A great source of inspiration for model builders seems to have disappeared from the web. Does anyone know what is going on?


----------



## Totalwrecker (Feb 26, 2009)

I dunno Bob, I clicked on your link, all the names are there, but '4largescale' has been lined out?
I always dislike when things are done behind one's back.
Best Wishes,
John


----------



## Garratt (Sep 15, 2012)

I noticed that it was dead a month or so ago but I just checked it then and it is back up. WooHoo!

http://4largescale.com/

Andrew


----------



## Scottychaos (Jan 2, 2008)

Seems to be running normally..
the "lined out" logo is simply the way someone designed the logo..
the red line is part of the image, someone added it on purpose..
its an image, not real text, and it doesn't indicate anything is wrong.

Scot


----------



## Totalwrecker (Feb 26, 2009)

yeah I saw that later, but decided not to draw attention to it.
Thanks,
John
PS; I didn't see the color logo first....


----------



## Bob Baxter (Jan 3, 2008)

No matter what source I try I get a Russian website. Is it something in my computer?


----------



## Scottychaos (Jan 2, 2008)

yep, now its gone..
it probably expired, wasnt renewed, and then the Russians bought the domain name..
it might be difficult to get back..

it can still be accessed via the "wayback machine"..
this isnt the actual website, its an archived copy, but it appears everything is there:

http://web.archive.org/web/20130111044134/http://4largescale.com/

I hope the main website can come back!
it's a great resource..

Scot


----------



## ewarhol (Mar 3, 2014)

While Scot was posting his reply, I clicked on the link in Garratt's post and all worked fine.


----------



## Garratt (Sep 15, 2012)

A few months back it worked properly on Explorer but on Chrome it only displayed the Russian web host.
It is displaying OK on Chrome now though. 
I suspect the host changes server IP addresses and the browser is still using the old address from it's DNS cache. 

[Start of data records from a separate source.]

(* ===== verification/FcgiFd.v ===== *)
(** * plugins/fastcgi/fcgi_fd.c: the sockets of a worker and their distribution

    The states of a socket to a FastCGI server and the chunk it reads into;
    the matrix that says how many connections to which server every worker
    thread may open. [None] is undefined behaviour. *)
From stdpp Require Import gmap.
From S2P Require Import Prelude CString MkUtils MkTypes FcgiChunk FcgiConfig.
Local Open Scope Z_scope.

(** ** The state of a socket *)

Inductive fcgi_fd_type := FCGI_FD_UNIX | FCGI_FD_INET.

Definition FCGI_FD_AVAILABLE : Z := 1.
Definition FCGI_FD_READY : Z := 2.
Definition FCGI_FD_SENDING : Z := 4.
Definition FCGI_FD_RECEIVING : Z := 8.
Definition FCGI_FD_CLOSING : Z := 16.
Definition FCGI_FD_SLEEPING : Z := 32.

(** [fd_begin_req] names the request whose vector is sent, [fd_chunk] the
    attached chunk. *)
Record fcgi_fd := {
  fd_type : fcgi_fd_type; fd_state : Z; fd_fd : Z; fd_server_id : Z; fd_location_id : Z;
  fd_begin_req_remain : Z; fd_begin_req : option nat; fd_chunk : option nat
}.

#[export] Instance eta_fcgi_fd : Eta fcgi_fd := fun f =>
  {| fd_type := fd_type f; fd_state := fd_state f; fd_fd := fd_fd f; fd_server_id := fd_server_id f;
     fd_location_id := fd_location_id f; fd_begin_req_remain := fd_begin_req_remain f;
     fd_begin_req := fd_begin_req f; fd_chunk := fd_chunk f |}.

Definition fcgi_fd_init (type : fcgi_fd_type) (server_id location_id : Z) : fcgi_fd :=
  {| fd_type := type; fd_state := FCGI_FD_AVAILABLE; fd_fd := -1; fd_server_id := server_id;
     fd_location_id := location_id; fd_begin_req_remain := 0; fd_begin_req := None; fd_chunk := None |}.

(** The states a socket may come from; [None] for a value that is no state. *)
Definition fd_sources (state : Z) : option Z :=
  if state =? FCGI_FD_AVAILABLE then Some (Z.lor FCGI_FD_CLOSING FCGI_FD_SLEEPING)
  else if state =? FCGI_FD_READY then Some (Z.lor (Z.lor FCGI_FD_AVAILABLE FCGI_FD_RECEIVING) FCGI_FD_SLEEPING)
  else if state =? FCGI_FD_SENDING then Some FCGI_FD_READY
  else if state =? FCGI_FD_RECEIVING then Some FCGI_FD_SENDING
  else if state =? FCGI_FD_CLOSING then Some (Z.lor FCGI_FD_READY FCGI_FD_RECEIVING)
  else if state =? FCGI_FD_SLEEPING then Some FCGI_FD_READY
  else None.

Definition fcgi_fd_set_state (fd : fcgi_fd) (state : Z) : Z * fcgi_fd :=
  match fd_sources state with
  | None => (0, fd)
  | Some from => if negb (Z.land (fd_state fd) from =? 0) then (0, fd <| fd_state := state |>) else (-1, fd)
  end.

Definition fcgi_fd_set_begin_req_iov (fd : fcgi_fd) (req : nat) (iov : chunk_iov) : Z * fcgi_fd :=
  if fd_state fd =? FCGI_FD_READY
  then (0, fd <| fd_begin_req_remain := chunk_iov_length iov |> <| fd_begin_req := Some req |>)
  else (-1, fd).

(** [memcpy] from the written end of [b] to the write position of [a], and the
    new write position. *)
Definition inherit_bytes (a b : nat) (inherit : Z) (s : store) : option (Z * store) :=
  ca ← st_chunks s !! a;
  cb ← st_chunks s !! b;
  if negb (inherit <=? ck_write cb) then Some (-1, s)
  else if negb (inherit <? u64 (ck_size ca - ck_write ca)) then Some (-1, s)
  else
    let a_pos := ck_write ca in
    let b_pos := ck_write cb - inherit in
    data ← bwrite (ck_data ca) a_pos (take (Z.to_nat inherit) (drop (Z.to_nat b_pos) (ck_data cb)));
    s ← upd_chunk a (fun c => c <| ck_data := data |>) s;
    chunk_set_write_ptr a {| cp_parent := a; cp_len := u64 (ck_size ca - (a_pos + inherit)); cp_data := a_pos + inherit |} s.

(** A failure takes the new chunk out of its list and leaves it retained. *)
Definition set_chunk_error (a : nat) (fd : fcgi_fd) (s : store) : Z * fcgi_fd * store :=
  (-1, fd, s <| st_list := List.filter (fun i => negb (Nat.eqb i a)) (st_list s) |>).

Definition fcgi_fd_set_chunk (fd : fcgi_fd) (a : nat) (inherit : Z) (s : store) : option (Z * fcgi_fd * store) :=
  s ← chunk_retain a s;
  match fd_chunk fd with
  | Some b =>
    if 0 <? inherit then
      '(ret, s) ← inherit_bytes a b inherit s;
      if negb (ret =? 0) then Some (set_chunk_error a fd s) else
      '(_, s) ← chunk_release b s; Some (0, fd <| fd_chunk := Some a |>, s)
    else '(_, s) ← chunk_release b s; Some (0, fd <| fd_chunk := Some a |>, s)
  | None =>
    if negb (inherit =? 0) then Some (set_chunk_error a fd s) else Some (0, fd <| fd_chunk := Some a |>, s)
  end.

Definition fcgi_fd_get_chunk (fd : fcgi_fd) : option nat := fd_chunk fd.

(** ** The distribution of connections on threads *)

(** The rows are those of the threads; the size of the array is computed in
    32 bits. *)
Record fcgi_fd_matrix := { fm_server_count : Z; fm_thread_count : Z; fm_cells : list Z }.

Definition matrix_index (fdm : fcgi_fd_matrix) (thread_id server_id : Z) : nat :=
  Z.to_nat (u32 (thread_id * fm_server_count fdm + server_id)).

Definition set_matrix (fdm : fcgi_fd_matrix) (thread_id server_id : Z) (f : Z -> Z) : option fcgi_fd_matrix :=
  let i := matrix_index fdm thread_id server_id in
  n ← fm_cells fdm !! i;
  Some {| fm_server_count := fm_server_count fdm; fm_thread_count := fm_thread_count fdm;
          fm_cells := <[i := f n]> (fm_cells fdm) |}.

(** The connections of one server, from the thread [j] on; gives the thread
    after the last one too. *)
Fixpoint distribute_server (fdm : fcgi_fd_matrix) (srv_id j : Z) (fd_count : nat) : option (fcgi_fd_matrix * Z) :=
  match fd_count with
  | O => Some (fdm, j)
  | S fd_count =>
    fdm ← set_matrix fdm j srv_id (fun n => u32 (n + 1));
    distribute_server fdm srv_id (u32 (j + 1) mod fm_thread_count fdm) fd_count
  end.

Fixpoint distribute_servers (fdm : fcgi_fd_matrix) (config : fcgi_config) (ids : list nat) (t_clock : Z)
    : option fcgi_fd_matrix :=
  match ids with
  | [] => Some fdm
  | srv_id :: ids =>
    srv ← fcgi_config_get_server config (Z.of_nat srv_id);
    '(fdm, t_clock) ← distribute_server fdm (Z.of_nat srv_id) t_clock (Z.to_nat (sv_max_connections srv));
    distribute_servers fdm config ids t_clock
  end.
(** A step that makes one parameter. *)
Lemma param_step key value v s :
  value = Some v -> points_to v s -> Z.of_nat (length s) < 2 ^ 30 -> (length (lit key) <= 123)%nat ->
  exists kvs, param key value = Some kvs /\ Forall2 points_to_pair kvs [(lit key, s)].
Proof.
  intros -> Hv Hl Hk. eexists. split; [reflexivity|]. constructor; [|constructor]. split; [apply name_text|split; [done|]].
  unfold param_ok. cbn [fst snd]. lia.
Qed.

Lemma addr_step key pkey a t : addr_is a t -> (length (lit key) <= 123)%nat -> (length (lit pkey) <= 123)%nat ->
  forall buffer,
  exists kvs, match a with
              | None => Some []
              | Some (addr, port) =>
                a ← mk_pointer_set (match inet_ntop addr with Some t => t | None => buffer end);
                p ← mk_pointer_set (port_text port); Some [(name key, a); (name pkey, p)]
              end = Some kvs /\ Forall2 points_to_pair kvs (addr_params key pkey t).
Proof.
  intros Ha Hk1 Hk2 buffer. unfold addr_is in Ha. destruct a as [[addr port]|], t as [[text port']|]; try done.
  2:{ exists []. split; [done|constructor]. }
  destruct Ha as (<- & p & -> & Hp & Hl). destruct (set_text p text Hp) as (v & -> & Hv). mstep.
  destruct (set_text _ _ (dec_cstr port)) as (q & Hq & Hqv). unfold port_text. rewrite Hq. mstep.
  eexists. split; [reflexivity|]. pose proof (dec_length port).
  constructor; [|constructor; [|constructor]]; (split; [apply name_text|split; [done|unfold param_ok; cbn [fst snd]; lia]]).
Qed.

(** Appends a step to the list of those that are known. *)
Lemma steps_cons step steps kvs l ls :
  step = Some kvs -> Forall2 points_to_pair kvs l ->
  (exists pss, steps = map Some pss /\ Forall2 points_to_pair (concat pss) ls) ->
  exists pss, step :: steps = map Some pss /\ Forall2 points_to_pair (concat pss) (l ++ ls).
Proof.
  intros -> Hl (pss & -> & Hls). exists (kvs :: pss). split; [done|]. cbn [concat]. now apply Forall2_app.
Qed.

Lemma steps_param steps key value v s ls :
  value = Some v -> points_to v s -> Z.of_nat (length s) < 2 ^ 30 -> (length (lit key) <= 123)%nat ->
  (exists pss, steps = map Some pss /\ Forall2 points_to_pair (concat pss) ls) ->
  exists pss, param key value :: steps = map Some pss /\ Forall2 points_to_pair (concat pss) ((lit key, s) :: ls).
Proof.
  intros Hv Hs Hl Hk H. destruct (param_step key value v s Hv Hs Hl Hk) as (kvs & Hp & HF).
  exact (steps_cons _ _ kvs [(lit key, s)] ls Hp HF H).
Qed.

Lemma steps_set steps key p s ls :
  is_cstr p s -> Z.of_nat (length s) < 2 ^ 30 -> (length (lit key) <= 123)%nat ->
  (exists pss, steps = map Some pss /\ Forall2 points_to_pair (concat pss) ls) ->
  exists pss, param key (mk_pointer_set p) :: steps = map Some pss /\ Forall2 points_to_pair (concat pss) ((lit key, s) :: ls).
Proof. intros Hp. destruct (set_text p s Hp) as (v & Hv & Hs). now apply steps_param with v. Qed.

Lemma request_uri_run sr u q :
  short_text (sr_uri sr) u -> 0 ∉ u -> data (sr_uri sr) <> None -> short_text (sr_query_string sr) q -> 0 ∉ q ->
  exists v, request_uri sr = Some v /\ points_to v (uri_text u q).
Proof.
  intros [Hu _] Hu0 Hun [Hq _] Hq0. unfold request_uri, uri_text. pose proof Hq as [Hqb Hql]. pose proof Hu as [_ Hul]. rewrite Hql, Hul.
  destruct q as [|c q]; [eexists; split; [reflexivity|done]|]. replace (0 <? _) with true by (cbn; zb).
  destruct (data (sr_uri sr)) as [pu|] eqn:Eu; [|done]. mstep.
  destruct (data (sr_query_string sr)) as [pq|] eqn:Eq.
  2:{ unfold param_bytes, view in Hqb. rewrite Eq, Hql in Hqb. done. }
  mstep. rewrite <- Hul, (param_bytes_prec _ u pu Hu Hu0 Eu). mstep. rewrite <- Hql, (param_bytes_prec _ _ pq Hq Hq0 Eq). mstep.
  eexists. split; [reflexivity|]. rewrite Hul, Hql. set (text := u ++ [63] ++ (c :: q) ++ [0]).
  assert (Hl : Z.of_nat (length u) + Z.of_nat (length (c :: q)) + 2 = Z.of_nat (length text))
    by (unfold text; rewrite !length_app; cbn; lia).
  change (u ++ 63 :: c :: q ++ [0]) with text. rewrite Hl. split; [|done]. unfold param_bytes, view. cbn [data len].
  case_if; zbool; [destruct text; [done|cbn in *; lia]|]. mstep.
  rewrite memread_take by (rewrite length_app; lia). now rewrite Nat2Z.id, take_app_length.
Qed.

Ltac env_step := first [apply steps_set; [solve [apply is_cstr_clit; decide_closed | done | apply dec_cstr]| | |]
                       |eapply steps_param; [reflexivity|eassumption| | |]]; [first [done|cbn; lia]|cbn; lia|].

Lemma env_steps_run cs sr t : env_ready cs sr t ->
  exists pss, env_steps getsockname getpeername inet_ntop cs sr = map Some pss /\ Forall2 points_to_pair (concat pss) (env_text t).
Proof.
  intros [(h & Hh & Hsig & Hsigl & Hroot & Hrootl) [Hpr Hprl] (a & Ha & Hho & Hhol) Hserver [Hpath Hpathl] [Hscr Hscrl] [Hme Hmel]
    Hremote (Huri & Hu0 & Hun) (Hq & Hq0) [Hty Htyl] Hcl Hhd].
  unfold env_steps. destruct (server_params _ _ _) as [server buffer] eqn:Eserver.
  assert (Hs : exists kvs, server = Some kvs /\ Forall2 points_to_pair kvs (addr_params "SERVER_ADDR" "SERVER_PORT" (et_server t))).
  { destruct (addr_step "SERVER_ADDR" "SERVER_PORT" _ _ Hserver ltac:(cbn; lia) ltac:(cbn; lia) [0]) as (kvs & Hk & HF).
    exists kvs. split; [|done]. rewrite <- Hk. unfold server_params in Eserver.
    destruct (getsockname (cs_socket cs)) as [[addr port]|]; now injection Eserver as <- _. }
  destruct Hs as (kvs & -> & HF). rewrite Hh, Ha. mstep.
  destruct (addr_step "REMOTE_ADDR" "REMOTE_PORT" _ _ Hremote ltac:(cbn; lia) ltac:(cbn; lia) buffer) as (rkvs & Hrk & Hrem).
  destruct (request_uri_run sr _ _ Huri Hu0 Hun Hq Hq0) as (uri & Huv & Hut).
  destruct Huri as [Huri Huril], Hq as [Hq Hql]. rewrite Huv, Hcl. unfold env_text. cbn [app].
  do 7 env_step. apply (steps_cons _ _ kvs); [done|done|]. do 3 env_step.
  apply (steps_cons _ _ rkvs); [exact Hrk|done|].
  eapply steps_param; [reflexivity|exact Hut| |cbn; lia|].
  { unfold uri_text. destruct (et_query t); [lia|]. rewrite !length_app. cbn [length] in *. lia. }
  do 2 env_step. apply steps_set; [apply dec_cstr|pose proof (dec_length (et_length t)); lia|cbn; lia|].
  apply header_steps_run; [done|]. unfold uninit. rewrite length_drop, length_map, length_seq. done.
Qed.

Lemma fcgi_env_write_run pre b cs sr t :
  env_ready cs sr t -> Z.of_nat (length b) < 2 ^ 32 ->
  exists b' k, let written := params_text (take k (env_text t)) in
    fcgi_env_write getsockname getpeername inet_ntop (pre ++ b) (Z.of_nat (length pre)) (Z.of_nat (length b)) cs sr =
      Some (pre ++ written ++ b', Z.of_nat (length written)) /\
    length b = (length written + length b')%nat /\
    (Z.of_nat (length (params_text (env_text t))) + 6 < Z.of_nat (length b) -> take k (env_text t) = env_text t) /\
    (forall kv rest, drop k (env_text t) = kv :: rest ->
       Z.of_nat (length b') <= 8 + Z.of_nat (length kv.1) + Z.of_nat (length kv.2)).
Proof.
  intros Hready Hb. destruct (env_steps_run cs sr t Hready) as (pss & Hsteps & HF).
  destruct (write_all_run _ _ _ HF [] b eq_refl) as (b' & full & Hrun & Hl); [done|].
  destruct (fitting_prefix (env_text t) (Z.of_nat (length b))) as (k & Hk & Hall & Hnext). rewrite Hk in *.
  exists b', k. intros written. split; [|split; [exact Hl|split; [exact Hall|]]].
  - unfold fcgi_env_write. rewrite padd_app, drop_all by lia. mstep. cbn [app length] in *.
    rewrite Hsteps, write_steps_run. change (Z.of_nat 0) with 0 in Hrun. rewrite Hrun. mstep.
    rewrite Nat2Z.id, take_app_length. reflexivity.
  - intros kv rest Hd. specialize (Hnext kv rest Hd). rewrite Hl in Hnext. unfold written in Hnext. lia.
Qed.
(** C29: for a request whose header lines are all of the form "Name: value" with
    a name of at most 123 characters (others make the code read or write out of
    bounds), and with texts shorter than 2^28 bytes, the environment is written
    into the room given, and not beyond it, as the parameters of the request in
    their order: the CGI variables and one "HTTP_" variable for each header
    line. Without room for all, those after the first one that does not fit are
    left out. *)
Theorem fcgi_env_write_spec pre b cs sr t :
  env_ready cs sr t -> Z.of_nat (length b) < 2 ^ 32 ->
  exists b' k, let written := params_text (take k (env_text t)) in
    fcgi_env_write getsockname getpeername inet_ntop (pre ++ b) (Z.of_nat (length pre)) (Z.of_nat (length b)) cs sr =
      Some (pre ++ written ++ b', Z.of_nat (length written)) /\
    length b = (length written + length b')%nat /\
    (Z.of_nat (length (params_text (env_text t))) + 6 < Z.of_nat (length b) -> take k (env_text t) = env_text t) /\
    (forall kv rest, drop k (env_text t) = kv :: rest ->
       Z.of_nat (length b') <= 8 + Z.of_nat (length kv.1) + Z.of_nat (length kv.2)).
Proof. apply fcgi_env_write_run. Qed.
End Spec.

If you are using Chrome you can flush the DNS cache with the below URL (you will have to paste the URL in a new window).
It will force a new DNS resolve from the internet.
chrome://net-internals/#dns

Andrew


----------



## ewarhol (Mar 3, 2014)

I was using chrome when I tried a few minutes ago.

I.E. brings up the Russian site.


----------



## Scottychaos (Jan 2, 2008)

wow! now its back for me too..
didnt expect it would be that quick! 
but thats good news..

(I was using chrome both times..ten minutes ago it didnt work on chrome, it went to the Russian page..
now its working on chrome, connecting to the actual 4largescale site.)

Scot


----------



## Garratt (Sep 15, 2012)

ewarhol said:


> I was using chrome when I tried a few minutes ago.
> 
> I.E. brings up the Russian site.


That's weird,.the other way around for you compared to what was happening to me a few months back.
Both Chrome and Explorer are working for me now.

Andrew


----------



## Garratt (Sep 15, 2012)

Yep, I think the web host is fiddling with IP addresses and they are taking time to update to the DNS. The browsers have a DNS cache too. They will expire and refresh eventually. It seems to be a common problem with 4largescale.com domain at times. Has happened several durations over the past year or so.

Andrew


----------



## HampshireCountyNarrowGage (Apr 4, 2012)

I'm using Firefox and it took me directly to 4largescale.


----------



## Bob Baxter (Jan 3, 2008)

Firefox just took me to Russia. Is this a cookie thing?


----------



## Garratt (Sep 15, 2012)

Bob, It is still currently working for me on Chrome but I have had the same problem.
Try clearing your browser DNS cache.

Firefox:
Open the FireFox Preferences, then click on the Advanced tab.
Click the Network tab, then click the "Clear Now" button to empty your cache.

Andrew


----------